Things get fuzzy, the toddler is sick, yes, and it all ends with Paul’s family chasing Will and his family out of the house and shooting them one by one. And then the final shot of Paul and Sarah looking at each other from across the dinner table, followed by the most abrupt cut to credits I’ve seen in years. Shults is a charlatan who thinks he can get away with this story if he opens with close-ups of Bruegel the Elder paintings and a score that could get you into Berghain on a Friday night. Apparently the marketing campaign was really misleading, too—I didn’t see any trailers or ads besides the poster, but a lot of people went in expecting some creature, a monster perhaps, or even a supernatural force, that comes at night and fucks shit up.
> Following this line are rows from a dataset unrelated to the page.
(** The same pass when the collaborator returns a new object, [T3], for the
    todo number 1: the identifier 1 is then pending and done at once. *)
Example reissued_in_both_lists :
  map (fun r =>
         Todo.id
           (snd (Sample.reissuing Sample.T1 Sample.T3
                   (todos (Sample.holding_T1 Sample.in_memory))) r))
    (pendingItems
       (collections
          (final (processItems Sample.here [Sample.T3])
             (Sample.got
                (snd (Sample.reissuing Sample.T1 Sample.T3
                        (todos (Sample.holding_T1 Sample.in_memory))))
                (Sample.holding_T1 Sample.in_memory)))
          Sample.here))
  = [1]
  /\ map (fun r =>
            Todo.id
              (snd (Sample.reissuing Sample.T1 Sample.T3
                      (todos (Sample.holding_T1 Sample.in_memory))) r))
       (doneItems
          (collections
             (final (processItems Sample.here [Sample.T3])
                (Sample.got
                   (snd (Sample.reissuing Sample.T1 Sample.T3
                           (todos (Sample.holding_T1 Sample.in_memory))))
                   (Sample.holding_T1 Sample.in_memory)))
             Sample.here))
     = [1].
Proof. vm_compute. split; reflexivity. Qed.

(** C8, amended. After any [processItems] pass, every todo in the processed
    list is contained in the list its [finished] flag selects at the time of
    partitioning, and in the other list only if it was there before the
    pass. So when neither list held a processed todo before the pass, every
    processed todo is in exactly one of [pendingItems]/[doneItems], and if
    moreover no todo was in both lists before, none is afterwards. *)
Theorem processItems_partition (self : loc) (items : list loc) (w : World) :
  let w' := final (processItems self items) w in
  let pending := pendingItems (collections w self) in
  let done := doneItems (collections w self) in
  let pending' := pendingItems (collections w' self) in
  let done' := doneItems (collections w' self) in
  (forall r, In r items ->
     if Todo.finished (todos w r)
     then In r done' /\ (In r pending' -> In r pending)
     else In r pending' /\ (In r done' -> In r done))
  /\ ((forall r, In r items -> ~ In r pending /\ ~ In r done) ->
      (forall r, In r items ->
         if Todo.finished (todos w r)
         then In r done' /\ ~ In r pending'
         else In r pending' /\ ~ In r done')
      /\ ((forall r, ~ (In r pending /\ In r done)) ->
          forall r, ~ (In r pending' /\ In r done'))).
Proof.
  cbn zeta. rewrite processItems_pending, processItems_done.
  unfold unfinished_of, finished_of.
  assert (Hall : forall r, In r items ->
            if Todo.finished (todos w r)
            then In r (doneItems (collections w self)
                       ++ filter (fun r0 => Todo.finished (todos w r0)) items)
                 /\ (In r (pendingItems (collections w self)
                           ++ filter (fun r0 => negb (Todo.finished (todos w r0)))
                                items)
                     -> In r (pendingItems (collections w self)))
            else In r (pendingItems (collections w self)
                       ++ filter (fun r0 => negb (Todo.finished (todos w r0)))
                            items)
                 /\ (In r (doneItems (collections w self)
                           ++ filter (fun r0 => Todo.finished (todos w r0)) items)
                     -> In r (doneItems (collections w self)))).
  { intros r Hr. destruct (Todo.finished (todos w r)) eqn:E;
      rewrite !in_app_iff, !filter_In, E; cbn; intuition congruence. }
  split; [exact Hall|].
  intro Hfresh. split.
  - intros r Hr. specialize (Hall r Hr). destruct (Hfresh r Hr) as [Hp Hd].
    destruct (Todo.finished (todos w r)); tauto.
  - intros Hdisj r [Hp Hd].
    rewrite in_app_iff, filter_In in Hp, Hd.
    destruct Hp as [Hp|[Hi Hp]], Hd as [Hd|[Hi' Hd]].
    + apply (Hdisj r). tauto.
    + destruct (Hfresh r Hi') as [Hn _]. exact (Hn Hp).
    + destruct (Hfresh r Hi) as [_ Hn]. exact (Hn Hd).
    + destruct (Todo.finished (todos w r)); discriminate.
Qed.

Lemma processItems_partition_witness :
  (In Sample.T1
     (pendingItems
        (collections
           (final (processItems Sample.here [Sample.T1; Sample.T2])
              (Sample.got (snd (Sample.finishing Sample.T2 Sample.store0))
                 (Sample.fresh Sample.archive)))
           Sample.here))
   /\ ~ In Sample.T1
          (doneItems
             (collections
                (final (processItems Sample.here [Sample.T1; Sample.T2])
                   (Sample.got (snd (Sample.finishing Sample.T2 Sample.store0))
                      (Sample.fresh Sample.archive)))
                Sample.here)))
  /\ (In Sample.T2
        (doneItems
           (collections
              (final (processItems Sample.here [Sample.T1; Sample.T2])
                 (Sample.got (snd (Sample.finishing Sample.T2 Sample.store0))
                    (Sample.fresh Sample.archive)))
              Sample.here))
      /\ ~ In Sample.T2
             (pendingItems
                (collections
                   (final (processItems Sample.here [Sample.T1; Sample.T2])
                      (Sample.got
                         (snd (Sample.finishing Sample.T2 Sample.store0))
                         (Sample.fresh Sample.archive)))
                   Sample.here))).
Proof.
  destruct (processItems_partition Sample.here [Sample.T1; Sample.T2]
              (Sample.got (snd (Sample.finishing Sample.T2 Sample.store0))
                 (Sample.fresh Sample.archive)))
    as [_ Hfresh].
  destruct Hfresh as [Hone _].
  { intros r _. split; intros []. }
  split.
  - apply (Hone Sample.T1). now left.
  - apply (Hone Sample.T2). right. now left.
Defined.
Lemma keys_above_assign lo k (v : V) m :
  lo < k -> keys_above lo m -> keys_above lo (map_assign k v m).
Proof.
  revert lo. induction m as [|[k' v'] m IH]; cbn; intros lo Hk H.
  - auto.
  - destruct H as [H1 H2].
    destruct (N.ltb_spec k k'); cbn; [auto|].
    destruct (N.eqb_spec k k'); cbn.
    + subst k'. auto.
    + split; [exact H1|]. apply IH; [lia | exact H2].
Qed.

Lemma keys_increasing_assign k (v : V) m :
  keys_increasing m -> keys_increasing (map_assign k v m).
Proof.
  destruct m as [|[k' v'] m]; cbn; [auto|]. intro H.
  destruct (N.ltb_spec k k'); cbn; [auto|].
  destruct (N.eqb_spec k k'); cbn.
  - subst k'. exact H.
  - apply keys_above_assign; [lia | exact H].
Qed.

Lemma keys_above_in lo (m : list (N * V)) kv :
  keys_above lo m -> In kv m -> lo < fst kv.
Proof.
  revert lo. induction m as [|[k' v'] m IH]; cbn; intros lo H Hin; [contradiction|].
  destruct H as [H1 H2]. destruct Hin as [<-|Hin]; [exact H1|].
  specialize (IH _ H2 Hin). lia.
Qed.

(** Assigning an entry the map already holds changes nothing. *)
Lemma map_assign_present k (v : V) m :
  keys_increasing m -> In (k, v) m -> map_assign k v m = m.
Proof.
  induction m as [|[k' v'] m IH]; cbn; intros H Hin; [contradiction|].
  destruct Hin as [E|Hin].
  - injection E as -> ->. rewrite N.ltb_irrefl, N.eqb_refl. reflexivity.
  - pose proof (@keys_above_in k' m (k, v) H Hin) as Hlt. cbn in Hlt.
    destruct (N.ltb_spec k k'); [lia|].
    destruct (N.eqb_spec k k'); [lia|].
    f_equal. apply IH; [|exact Hin].
    destruct m as [|[k2 v2] m]; cbn in *; [auto | tauto].
Qed.

Lemma map_assign_forall (P : N * V -> Prop) k v m :
  P (k, v) -> Forall P m -> Forall P (map_assign k v m).
Proof.
  intros Hp H. induction H as [|[k' v'] m Hx Hm IH]; cbn.
  - constructor; [exact Hp | constructor].
  - destruct (k <? k'); [constructor; [exact Hp | constructor; assumption]|].
    destruct (k =? k'); constructor; assumption.
Qed.

End MapAssign.







Section Steps.

Variable c : Constants.
Variable codec_status : list Event -> bool.

Ltac run_steps :=
  unfold item_to_write, item_written, attachment_to_write,
    record_potential_size, set_current_file_size, emit, tracker_call,
    tracker_do, codec, bind, modify, get, ret, throw,
    SizeTracker.to_write, SizeTracker.attachment_to_write;
  cbn.

Ltac close_step :=
  unfold step_adds, caches, landmarks; cbn;
  rewrite ?filter_app; cbn; rewrite ?app_nil_r, <- ?app_assoc; cbn;
  auto.

(** The id the codec writes depends on the calls it has seen, and a
    reservation is not one of them. *)
Lemma added_schema_reserve w n s :
  added_schema c (set_size_tracker n (set_log (log w ++ [EvReserve (schema_size c s)]) w)) s
  = added_schema c w s.
Proof.
  unfold added_schema, codec_calls. cbn. rewrite filter_app. cbn.
  rewrite app_nil_r. reflexivity.
Qed.

Lemma added_channel_reserve w n ch :
  added_channel c (set_size_tracker n (set_log (log w ++ [EvReserve (channel_size c ch)]) w)) ch
  = added_channel c w ch.
Proof.
  unfold added_channel, codec_calls. cbn. rewrite filter_app. cbn.
  rewrite app_nil_r. reflexivity.
Qed.

Lemma write_nts_schema_at_ok home s w w' :
  write_nts_schema_at c home s w = (Ok tt, w') ->
  step_adds w w' [EvAddSchema s] /\
  tracker_adds w w' (schema_size c s) (schema_size c s) /\
  channels_ w' = channels_ w /\
  schemas_ w' =
    map_assign (schema_id (added_schema c w s)) (added_schema c w s)
      match home with
      | Some k => map_assign k (added_schema c w s) (schemas_ w)
      | None => schemas_ w
      end.
Proof.
  unfold write_nts_schema_at. unfold bind at 1.
  unfold item_to_write, emit, tracker_call, bind at 1, modify.
  cbn [fst snd size_tracker_ set_log].
  unfold SizeTracker.to_write.
  destruct (_ <? _); cbn [fst snd]; [discriminate|].
  unfold bind at 1. cbn [get]. rewrite added_schema_reserve.
  set (s' := added_schema c w s).
  assert (Es : schema_size c s' = schema_size c s) by reflexivity.
  clearbody s'.
  destruct w as [cfg ft rt en st pl sc ch lam lg].
  destruct home; run_steps; intros [= <-]; cbn;
    unfold tracker_adds, SizeTracker.item_written; cbn; rewrite ?Es;
    (split; [close_step|]); repeat split.
Qed.

Lemma write_nts_channel_at_ok home ch w w' :
  write_nts_channel_at c home ch w = (Ok tt, w') ->
  step_adds w w' [EvAddChannel ch] /\
  tracker_adds w w' (channel_size c ch) (channel_size c ch) /\
  schemas_ w' = schemas_ w /\
  channels_ w' =
    map_assign (channel_id (added_channel c w ch)) (added_channel c w ch)
      match home with
      | Some k => map_assign k (added_channel c w ch) (channels_ w)
      | None => channels_ w
      end.
Proof.
  unfold write_nts_channel_at. unfold bind at 1.
  unfold item_to_write, emit, tracker_call, bind at 1, modify.
  cbn [fst snd size_tracker_ set_log].
  unfold SizeTracker.to_write.
  destruct (_ <? _); cbn [fst snd]; [discriminate|].
  unfold bind at 1. cbn [get]. rewrite added_channel_reserve.
  set (ch' := added_channel c w ch).
  assert (Es : channel_size c ch' = channel_size c ch) by reflexivity.
  clearbody ch'.
  destruct w as [cfg ft rt en st pl sc chs lam lg].
  destruct home; run_steps; intros [= <-]; cbn;
    unfold tracker_adds, SizeTracker.item_written; cbn; rewrite ?Es;
    (split; [close_step|]); repeat split.
Qed.
(** * RoadLaw AI assistant: the question-answering core of [backend/main.py]

    A shallow embedding of the retrieval pipeline (lexical scorer
    [simple_search], semantic branch [chroma_search], orchestrator
    [search_pdd]) and of the query service [ask_question] with its answer
    cache, followed by the properties the specification states about them.

    Conventions of the embedding:
    - a Python [str] is the list of its Unicode code points ([list N]),
      so [len] is [length]; [lower] replaces each code point by its
      lowercase mapping (a parameter, one or more code points), [encode]
      is UTF-8 and fails on a lone surrogate, and [hashlib.md5] is a
      parameter from bytes to the hexadecimal digest;
    - a Python [float] is an exact rational ([Q]): the constants 0.3, 0.5,
      0.2 and 1.0 are the rationals they denote and rounding is not
      modelled;
    - module-level globals that are fixed at start-up ([PDD_DATA],
      [CHROMA_AVAILABLE], [client], [openai_client]) are section variables;
      the mutable ones ([answer_cache], [cache_hits], [cache_misses]) are
      fields of an explicit state threaded through a state-and-exception
      monad;
    - the external collaborators (Chroma collection, OpenAI client) are
      functions from the request to an outcome that is either a raised
      exception or a value. *)

From Stdlib Require Import QArith Qminmax Qround ZArith NArith List Sorted Lia Ascii String.
From stdpp Require Import gmap list.

Local Open Scope Q_scope.

(** ** Python strings *)

Module PyStr.

Definition str := list N.

(** [str.isspace] on one code point: the characters Python treats as
    whitespace in [strip] and [split]. *)
Definition isspace (c : N) : bool :=
  ((9 <=? c) && (c <=? 13) || (28 <=? c) && (c <=? 32) || (c =? 133)
   || (c =? 160) || (c =? 5760) || (8192 <=? c) && (c <=? 8202)
   || (c =? 8232) || (c =? 8233) || (c =? 8239) || (c =? 8287)
   || (c =? 12288))%N.

Fixpoint lstrip (s : str) : str :=
  match s with
  | [] => []
  | c :: s' => if isspace c then lstrip s' else s
  end.

Definition rstrip (s : str) : str := rev (lstrip (rev s)).

Definition strip (s : str) : str := rstrip (lstrip s).

(** [s.split()]: maximal runs of non-whitespace characters; [cur] holds the
    current run, reversed. *)
Definition flush (cur : str) : list str :=
  match cur with
  | [] => []
  | _ => [rev cur]
  end.

Fixpoint split_from (cur : str) (s : str) : list str :=
  match s with
  | [] => flush cur
  | c :: s' =>
      if isspace c then flush cur ++ split_from [] s'
      else split_from (c :: cur) s'
  end.

Definition split (s : str) : list str := split_from [] s.

Fixpoint startswith (sub s : str) : bool :=
  match sub, s with
  | [], _ => true
  | _ :: _, [] => false
  | a :: sub', b :: s' => (a =? b)%N && startswith sub' s'
  end.

(** [sub in s] *)
Fixpoint contains (sub s : str) : bool :=
  startswith sub s
  || match s with
     | [] => false
     | _ :: s' => contains sub s'
     end.

(** [sep.join(parts)] *)
Fixpoint join (sep : str) (parts : list str) : str :=
  match parts with
  | [] => []
  | [p] => p
  | p :: rest => p ++ sep ++ join sep rest
  end.

(** Source literals are written as UTF-8 text and decoded to code points. *)
Fixpoint decode_utf8 (fuel : nat) (bs : list N) : str :=
  match fuel, bs with
  | O, _ => []
  | _, [] => []
  | S fuel', b0 :: rest =>
      if (b0 <? 128)%N then b0 :: decode_utf8 fuel' rest
      else if (b0 <? 224)%N then
        match rest with
        | b1 :: rest' =>
            ((b0 - 192) * 64 + (b1 - 128))%N :: decode_utf8 fuel' rest'
        | _ => []
        end
      else if (b0 <? 240)%N then
        match rest with
        | b1 :: b2 :: rest' =>
            ((b0 - 224) * 4096 + (b1 - 128) * 64 + (b2 - 128))%N
            :: decode_utf8 fuel' rest'
        | _ => []
        end
      else
        match rest with
        | b1 :: b2 :: b3 :: rest' =>
            ((b0 - 240) * 262144 + (b1 - 128) * 4096 + (b2 - 128) * 64
             + (b3 - 128))%N :: decode_utf8 fuel' rest'
        | _ => []
        end
  end.
(** X14.  With [use_synthetic] unset, the three [synthetic_*] settings are
    never consulted: two hparams objects that agree on every other field
    run alike. *)
Theorem initialize_object_real_ignores_synthetic
    (self self' : MNISTDatasetHparams) (batch_size : Z) (dataloader_hparams : PyVal)
    (w : World unit Call E) :
  use_synthetic self = false →
  use_synthetic self' = false →
  is_train self' = is_train self →
  drop_last self' = drop_last self →
  shuffle self' = shuffle self →
  datadir self' = datadir self →
  download self' = download self →
  initialize_object E extern self' batch_size dataloader_hparams w
  = initialize_object E extern self batch_size dataloader_hparams w.
Proof.
  intros Hsyn Hsyn' Htrain Hdrop Hshuffle Hdir Hdownload.
  unfold initialize_object.
  rewrite Hsyn, Hsyn', Htrain, Hdrop, Hshuffle, Hdir, Hdownload. reflexivity.
Qed.

End MnistPaths.

(** ** The further properties on concrete inputs *)

Section RegistryMoreExamples.
Import Registry RegistryOps Inputs.

Lemma get_alg_malformed_record_witness :
  globals malformed_world !! AGC = Some (Some [("model", VTuple [VClass SimpleConvModel])])
  ∧ get_alg_kwargs N AGC malformed_world
    = (Raise (KeyError (VStr "kwargs")), malformed_world)
  ∧ get_alg_dataset N test_instantiate AGC malformed_world
    = (Raise (KeyError (VStr "dataset")), malformed_world)
  ∧ ∃ msg, get_alg_model N test_instantiate AGC malformed_world
           = (Raise (ValueError msg), malformed_world).
Proof.
  assert (Hrec : globals malformed_world !! AGC
                 = Some (Some [("model", VTuple [VClass SimpleConvModel])]))
    by (vm_compute; reflexivity).
  split; [ exact Hrec | ].
  destruct (get_alg_malformed_record N test_instantiate AGC _ malformed_world Hrec)
    as (Hkwargs & _ & Hdataset & Hmodel & _).
  split; [ apply Hkwargs; reflexivity | ].
  split; [ apply Hdataset; reflexivity | ].
  apply (Hmodel [VClass SimpleConvModel]); [ reflexivity | discriminate ].
Defined.

Lemma xfail_iff_getters_raise_witness :
  ∃ ans,
    fst (get_algs_with_marks N (test_subclasses imported_algorithms) (test_importable true)
           test_world) = Return ans
    ∧ Forall (λ p, ∀ w2 : World (gmap AlgCls (option dict)) Call N,
                globals w2 = globals test_world →
                ((∃ reason, xfail reason ∈ marks p)
                 ↔ fst (get_alg_kwargs N (values p) w2)
                   = Raise (missing_settings_error (values p)))
                ∧ ((∃ reason, xfail reason ∈ marks p)
                   ↔ fst (get_alg_model N test_instantiate (values p) w2)
                     = Raise (missing_settings_error (values p)))
                ∧ ((∃ reason, xfail reason ∈ marks p)
                   ↔ fst (get_alg_dataset N test_instantiate (values p) w2)
                     = Raise (missing_settings_error (values p)))) ans.
Proof.
  eexists. split; [ vm_compute; reflexivity | ].
  apply (xfail_iff_getters_raise
           N (test_subclasses imported_algorithms) (test_importable true) test_instantiate
           test_world).
  vm_compute. reflexivity.
Defined.

Lemma get_algs_with_marks_mark_contents_witness :
  ∃ ans,
    fst (get_algs_with_marks N (test_subclasses imported_algorithms) (test_importable true)
           test_world) = Return ans
    ∧ Forall (λ p,
        id p = __name__ (values p)
        ∧ (∀ reason, xfail reason ∈ marks p →
             reason = "Algorithm " +:+ id p +:+ " is missing settings.")
        ∧ (∀ pattern, filterwarnings pattern ∈ marks p →
             (values p = SWA ∧ pattern = swa_warning)
             ∨ (values p = MixUp ∧ pattern = mixup_warning))
        ∧ (length (marks p) ≤ 2)%nat) ans.
Proof.
  eexists. split; [ vm_compute; reflexivity | ].
  apply (get_algs_with_marks_mark_contents
           N (test_subclasses imported_algorithms) (test_importable true) test_world).
  vm_compute. reflexivity.
Defined.


Lemma get_algs_with_marks_returns_iff_witness :
  test_subclasses imported_algorithms (env test_world) = (inr imported_algorithms, 0%N)
  ∧ (∀ e, fst (test_importable false "torch" "1.10" e) = false)
  ∧ (returns (fst (get_algs_with_marks N (test_subclasses imported_algorithms)
                     (test_importable false) test_world))
     ↔ Forall (λ c, is_Some (globals test_world !! c)) imported_algorithms
       ∧ (Exists (λ c, c ∈ [CutMix; MixUp; LabelSmoothing]) imported_algorithms →
          false = true)).
Proof.
  split; [ reflexivity | ]. split; [ reflexivity | ].
  apply (get_algs_with_marks_returns_iff
           N (test_subclasses imported_algorithms) (test_importable false)
           test_world imported_algorithms 0%N false); reflexivity.
Defined.

Lemma settings_model_dataset_pairing_witness :
  ¬ lacks_settings _settings GhostBatchNorm
  ∧ ∃ model model_kwargs dataset_kwargs,
      get_alg_dataset N test_instantiate GhostBatchNorm (initial_world 0%N [])
      = extcall (CallConstruct (VClass RandomImageDataset) dataset_kwargs)
          (test_instantiate (VClass RandomImageDataset) dataset_kwargs) (initial_world 0%N [])
      ∧ get_alg_model N test_instantiate GhostBatchNorm (initial_world 0%N [])
        = extcall (CallConstruct (VClass model) model_kwargs)
            (test_instantiate (VClass model) model_kwargs) (initial_world 0%N [])
      ∧ ((model = SimpleConvModel ∧ model_kwargs = [] ∧ dataset_kwargs = [])
         ∨ (model = ComposerResNet
            ∧ (∃ model_name, model_kwargs = [("model_name", VStr model_name);
                                             ("num_classes", VInt 2)])
            ∧ dataset_kwargs = [("shape", VTuple [VInt 3; VInt 224; VInt 224])])).
Proof.
  assert (Hpresent : ¬ lacks_settings _settings GhostBatchNorm)
    by (intros [H|H]; vm_compute in H; discriminate H).
  split; [ exact Hpresent | ].
  exact (settings_model_dataset_pairing N test_instantiate GhostBatchNorm 0%N [] Hpresent).
Defined.

End RegistryMoreExamples.

Section MnistMoreExamples.
Import Mnist Inputs.

Lemma initialize_object_real_data_calls_witness :
  use_synthetic (real_hparams "/datasets/mnist" (VStr "cpu")) = false
  ∧ datadir (real_hparams "/datasets/mnist" (VStr "cpu")) = Some "/datasets/mnist"
  ∧ test_extern ToTensor (env test_world) = (inr (VObj 0), 1%N)
  ∧ test_extern (Compose [VObj 0]) 1%N = (inr (VObj 1), 2%N)
  ∧ ∃ rest,
      calls (snd (initialize_object N test_extern (real_hparams "/datasets/mnist" (VStr "cpu"))
                    64 (VObj 7) test_world))
      = calls test_world
          ++ [ToTensor; Compose [VObj 0];
              MNIST "/datasets/mnist"
                (is_train (real_hparams "/datasets/mnist" (VStr "cpu")))
                (download (real_hparams "/datasets/mnist" (VStr "cpu"))) (VObj 1)]
          ++ rest
      ∧ Forall (λ c, constructs_dataset c = false) rest
      ∧ (∀ dataset e3,
           test_extern
             (MNIST "/datasets/mnist"
                (is_train (real_hparams "/datasets/mnist" (VStr "cpu")))
                (download (real_hparams "/datasets/mnist" (VStr "cpu"))) (VObj 1)) 2%N
           = (inr dataset, e3) →
           head rest
           = Some (get_sampler dataset
                     (drop_last (real_hparams "/datasets/mnist" (VStr "cpu")))
                     (shuffle (real_hparams "/datasets/mnist" (VStr "cpu"))))).
Proof.
  do 4 (split; [ reflexivity | ]).
  apply (initialize_object_real_data_calls
           N test_extern (real_hparams "/datasets/mnist" (VStr "cpu")) 64 (VObj 7)
           test_world "/datasets/mnist" (VObj 0) (VObj 1) 1%N 2%N); reflexivity.
Defined.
Spoiler: there is no “it” and nothing comes at night in this movie. “Humanity is the real monster.” Oh, please! Maybe I was a little tilted going in because of a tweet by Matt Zoller Seitz that turned out to be spot on: “IT COMES AT NIGHT: well acted & directed (in an M Night vein) but they should've called it SAD PEOPLE IN THE WOODS.” Joel Edgerton in particular stands out—he reminded me of Kurt Russell at times, and Christopher Abbott is great too. The scene where they’re drinking late at night and Abbott’s character fudges his cover story is superbly shot and acted. But again, this feels like a loose end of a much more interesting and expansive story. I’ve read reviews that try to spin It Comes at Night as a family drama—well, a boring one at that, too. It amounts to nothing, yet it’s collected plaudits because the cinematography is good and the poster doesn’t look like an Ed Hardy shirt. Congratulations, you’ve just played yourself. Go find a copy of The Stand and read that instead.